Senator Dastyari said it wasn’t fair or right for a prime minister to have investments registered in a tax haven.
Turnbull’s statement on his financial affairs followed Labor senator Sam Dastyari raising in the Senate Turnbull’s investments in several funds domiciled in the Cayman Islands.
Prime Minister Malcolm Turnbull defended himself against Labor accusations regarding his alleged tax avoidance in the Cayman Islands.
The Cayman Islands-based funds include the 3G Natural Resources Offshore Fund, Bowery Opportunity Fund, CVC Global Opportunity Fund and Zebedee Growth Fund.
“There is one reason people invest in the Cayman Islands – so they don’t have to play by the same rules as the rest of us”, Senator Dastyari said in a short speech to the Senate.
US President Barack Obama once described Ugland House was “either the biggest building or the biggest tax scam on record”.
He said it was “one of the pre-eminent addresses in the world for tax minimisation”. You have to ask, who invests in the companies that claim to be headquartered in this house?
According to the Australian Financial Review, he has an investment portfolio estimated to be worth around $200 million.
We also know that the Australian Greens are on board, which would make it easy to push reform through the upper house.

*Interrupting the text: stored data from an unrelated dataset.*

(** C1, amended.  For a query without [%], [_] and backslash, when the
    store answers the counting statement, [fetchInvoicesPages(query)]
    returns [ceil(matchCount(query) / 6)], the least whole number of pages
    of six rows that hold the [matchCount(query)] invoice rows, joined with
    their customer, one of whose five texts contains the query as a
    substring up to case.  With the empty query every joined row counts;
    when customer ids are a key and every invoice refers to an existing
    customer these are as many as the invoice table has rows. *)
Theorem fetchInvoicesPages_ceil (st : Store) (query : string) :
  plain query = true ->
  fault st CountFilteredInvoices = None ->
  run (fetchInvoicesPages st query)
  = ([], inr (of_int
                (Qceiling
                   (inject_Z (Z.of_nat (substring_count query (tables st)))
                    / inject_Z ITEMS_PER_PAGE))))
  /\ (6 * (Qceiling
             (inject_Z (Z.of_nat (substring_count query (tables st)))
              / inject_Z ITEMS_PER_PAGE) - 1)
      < Z.of_nat (substring_count query (tables st))
      <= 6 * Qceiling
               (inject_Z (Z.of_nat (substring_count query (tables st)))
                / inject_Z ITEMS_PER_PAGE))%Z
  /\ (referential_integrity (tables st) ->
      substring_count "" (tables st)
      = List.length (invoices_table (tables st))).
Proof.
  intros Hq Hf. split; [|split].
  - rewrite fetchInvoicesPages_run, Hf.
    now rewrite (substring_count_plain _ _ Hq).
  - apply ceil_pages.
  - intros Hri.
    rewrite (substring_count_plain "" _ eq_refl), matchCount_empty_query.
    now apply join_length.
Qed.

(** The rows of a safe page, with the offset as a natural number. *)
Lemma fetchFilteredInvoices_rows (st : Store) (query : string) (page : Z)
    (p : list Like.token) :
  Sql.pattern (wrap query) = inr p ->
  (1 <= page)%Z ->
  ((page - 1) * ITEMS_PER_PAGE <= MAX_SAFE_INTEGER)%Z ->
  fault st SelectFilteredInvoices = None ->
  run (fetchFilteredInvoices st query page)
  = ([], inr (map invoices_table_row
                (firstn 6
                   (skipn (6 * Z.to_nat (page - 1))
                      (filtered_invoices_ties
                         (ties st SelectFilteredInvoices
                            ((page - 1) * ITEMS_PER_PAGE))
                         p (tables st)))))).
Proof.
  intros Hp Hpage Hsafe Hf.
  rewrite (fetchFilteredInvoices_run _ _ _ _ Hp), Hf.
  unfold Sql.limit_offset, Sql.BIGINT_MAX, MAX_SAFE_INTEGER, ITEMS_PER_PAGE
    in *.
  destruct (Z.ltb_spec ((page - 1) * 6) 0) as [Hneg | _]; [lia|].
  destruct (Z.ltb_spec (2 ^ 63 - 1) ((page - 1) * 6)) as [Hbig | _]; [lia|].
  replace (Z.to_nat ((page - 1) * 6)) with (6 * Z.to_nat (page - 1))%nat
    by lia.
  reflexivity.
Qed.

(** C2, as stated, fails on a page number whose offset is beyond the range
    of the [OFFSET] parameter: the store rejects the statement and the call
    throws instead of returning rows. *)
Lemma fetchFilteredInvoices_huge_page_throws :
  (1 <= 2000000000000000000)%Z
  /\ snd (run (fetchFilteredInvoices Sample.store7 "smith"
                2000000000000000000))
     = inl (Error "Failed to fetch invoices.").
Proof. split; [lia | reflexivity]. Qed.

(** C2, amended.  For a page number [page >= 1] whose offset
    [(page - 1) * 6] is a safe integer, when the store answers,
    [fetchFilteredInvoices(query, page)] returns at most six rows: those
    that follow the first [(page - 1) * 6] in an arrangement by date
    descending of the joined rows that pass the filter. *)
Theorem fetchFilteredInvoices_page (st : Store) (query : string) (page : Z) :
  (1 <= page)%Z ->
  ((page - 1) * ITEMS_PER_PAGE <= MAX_SAFE_INTEGER)%Z ->
  fault st SelectFilteredInvoices = None ->
  exists p listing rows,
    Sql.pattern (wrap query) = inr p
    /\ run (fetchFilteredInvoices st query page) = ([], inr rows)
    /\ Permutation
         (filter (invoice_filter p) (invoices_join_customers (tables st)))
         listing
    /\ StronglySorted no_older listing
    /\ rows
       = map invoices_table_row
           (firstn 6 (skipn (Z.to_nat ((page - 1) * 6)) listing))
    /\ (List.length rows <= 6)%nat.
Proof.
  intros Hpage Hsafe Hf. destruct (pattern_wrap query) as [p Hp].
  exists p,
    (filtered_invoices_ties
       (ties st SelectFilteredInvoices ((page - 1) * ITEMS_PER_PAGE))
       p (tables st)).
  eexists. split; [exact Hp|].
  split; [exact (fetchFilteredInvoices_rows _ _ _ _ Hp Hpage Hsafe Hf)|].
  split; [apply order_by_ties_perm|].
  split; [apply order_by_ties_sorted;
          [apply date_desc_total | apply date_desc_trans]|].
  split.
  - replace (Z.to_nat ((page - 1) * 6)) with (6 * Z.to_nat (page - 1))%nat
      by lia.
    reflexivity.
  - rewrite length_map. apply firstn_le_length.
Qed.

All these Turnbull investments were legal and disclosed on the register of interests, Dastyari said.
“All of my and Lucy’s income from investments, including funds registered in the Cayman Islands is taxed in full in Australia”, he said.
“The outcome of that arrangement is that all of that income that accrues to my share of the investment is brought to account fully – and tax is paid on it – fully in Australia”, Mr Turnbull told Parliament.
Mrs Turnbull said they had “pivoted our investments away from Australia over the past couple of years” to help avoid “conflict with Malcolm’s government role”.
Turnbull accused Burke of a remarkable “inability to understand the way in which thousands of managed funds with worldwide investors – by which I mean investors outside of the United States – use the Cayman Islands”.
He also said that anytime in future, if Liberty Party votes against tax transparency, it must remember Malcolm’s money is there in the Cayman Islands.
“Why is it we have seen Coalition senators refuse to ask companies earning over $100 million to declare how much these companies pay in tax?”
All Mr Turnbull’s investments, and those of wife Lucy, have been listed in his member’s declaration of interests.